4. Add Deployment Stages Safely
- Start with CI-only (
lint/test/build). - Add staging deploy with explicit environment context.
- Add production deploy with manual gate/approval.
- Keep rollout/rollback commands explicit and auditable.
Script Interfaces
python3 scripts/stack_detector.py --help- Detects stack signals from repository files
- Reads optional JSON input from stdin/
--input
python3 scripts/pipeline_generator.py --help- Generates GitHub/GitLab YAML from detection payload
- Writes to stdout or
--output
Common Pitfalls
- Copying a Node pipeline into Python/Go repos
- Enabling deploy jobs before stable tests
- Forgetting dependency cache keys
- Running expensive matrix builds for every trivial branch
- Missing branch protections around prod deploy jobs
- Hardcoding secrets in YAML instead of CI secret stores
Best Practices
- Detect stack first, then generate pipeline.
- Keep generated baseline under version control.
- Add one optimization at a time (cache, matrix, split jobs).
- Require green CI before deployment jobs.
- Use protected environments for production credentials.

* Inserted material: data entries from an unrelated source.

(** C9. The renderer only inserts: whenever it returns (and it does when
    the coordinates of the rows can be formatted, as those of the loader
    can), the input document is kept, character by character and in
    order, inside the output; what is added is the script block, in front
    of each closing body marker with a line feed after it, so immediately
    before the marker when there is exactly one, and at the end of the
    document when there is none. *)
Theorem renderer_only_inserts (original_html : str)
    (facilities_df : option (list Facility)) :
  (match facilities_df with Some fs => renderable fs | None => True end ->
   exists out,
     inject_facility_markers_into_html original_html facilities_df = Ok out)
  /\ (forall dir log fs,
       load_facility_data dir = (Some fs, log) -> renderable fs)
  /\ forall out,
       inject_facility_markers_into_html original_html facilities_df = Ok out ->
       sublist original_html out
       /\ forall fs, facilities_df = Some fs -> fs <> [] ->
            exists markers,
              markers_from 0 fs = Ok markers
              /\ out = (if contains body_close original_html
                        then insert_before body_close
                               (script_tag original_html markers ++ [newline])
                               original_html
                        else original_html ++ script_tag original_html markers)
              /\ (occurrences body_close original_html = 1%nat ->
                  exists i,
                    find body_close original_html = Some i
                    /\ startswith body_close (drop i original_html) = true
                    /\ out = take i original_html
                             ++ script_tag original_html markers ++ [newline]
                             ++ drop i original_html)
              /\ (contains body_close original_html = false ->
                  out = original_html ++ script_tag original_html markers).
Proof.
  split.
  - destruct facilities_df as [[|r fs]|]; [by exists original_html| |by exists original_html].
    intros Hfs. destruct (markers_from_total 0 (r :: fs) Hfs) as [ms Hms].
    rewrite (inject_nonempty _ _ ms) by done. by eexists.
  - split; [intros dir log fs; apply loader_rows_renderable|].
    intros out Hout.
    destruct facilities_df as [[|r fs]|].
    + injection Hout as <-. split; [done|]. by intros fs [= <-].
    + destruct (markers_from 0 (r :: fs)) as [ms|e] eqn:Hms.
      2:{ by rewrite (inject_raises _ _ e) in Hout. }
      apply (inject_nonempty_out _ _ ms) in Hout; [|done..].
      assert (Hsub : sublist original_html out).
      { subst out. destruct (contains body_close original_html).
        - apply (insert_before_sublist "<"%char (lit "/body>")).
        - by apply sublist_inserts_r. }
      split; [done|]. intros fs' [= <-] _. exists ms.
      split; [done|]. split; [done|]. split.
      * intros Hone.
        assert (Hc : contains body_close original_html = true).
        { destruct (contains body_close original_html) eqn:E; [done|].
          apply occurrences_not_contained in E. lia. }
        rewrite Hc in Hout.
        destruct (insert_before_one "<"%char (lit "/body>")
                    (script_tag original_html ms ++ [newline]) original_html Hone)
          as (i & Hi & Hib).
        exists i. split; [done|]. split; [by apply find_startswith|].
        rewrite Hout.
        change ("<"%char :: lit "/body>") with body_close in Hib.
        by rewrite Hib, <- !app_assoc.
      * intros Hc. by rewrite Hc in Hout.
    + injection Hout as <-. split; [done|]. by intros fs [=].
Qed.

- Regenerate pipeline when stack changes significantly.
References
- references/github-actions-templates.md
- references/gitlab-ci-templates.md
- references/deployment-gates.md
- README.md
Detection Heuristics
The stack detector prioritizes deterministic file signals over heuristics:
- Lockfiles determine package manager preference
- Language manifests determine runtime families
- Script commands (if present) drive lint/test/build commands
- Missing scripts trigger conservative placeholder commands
Generation Strategy
Start with a minimal, reliable pipeline:
- Checkout and setup runtime
- Install dependencies with cache strategy
- Run lint, test, build in separate steps
- Publish artifacts only after passing checks
Then layer advanced behavior (matrix builds, security scans, deploy gates).
Platform Decision Notes
- GitHub Actions for tight GitHub ecosystem integration
- GitLab CI for integrated SCM + CI in self-hosted environments
- Keep one canonical pipeline source per repo to reduce drift
Validation Checklist
- Generated YAML parses successfully.
- All referenced commands exist in the repo.
- Cache strategy matches package manager.
- Required secrets are documented, not embedded.
- Branch/protected-environment rules match org policy.
Scaling Guidance
- Split long jobs by stage when runtime exceeds 10 minutes.
- Introduce test matrix only when compatibility truly requires it.
- Separate deploy jobs from CI jobs to keep feedback fast.
- Track pipeline duration and flakiness as first-class metrics.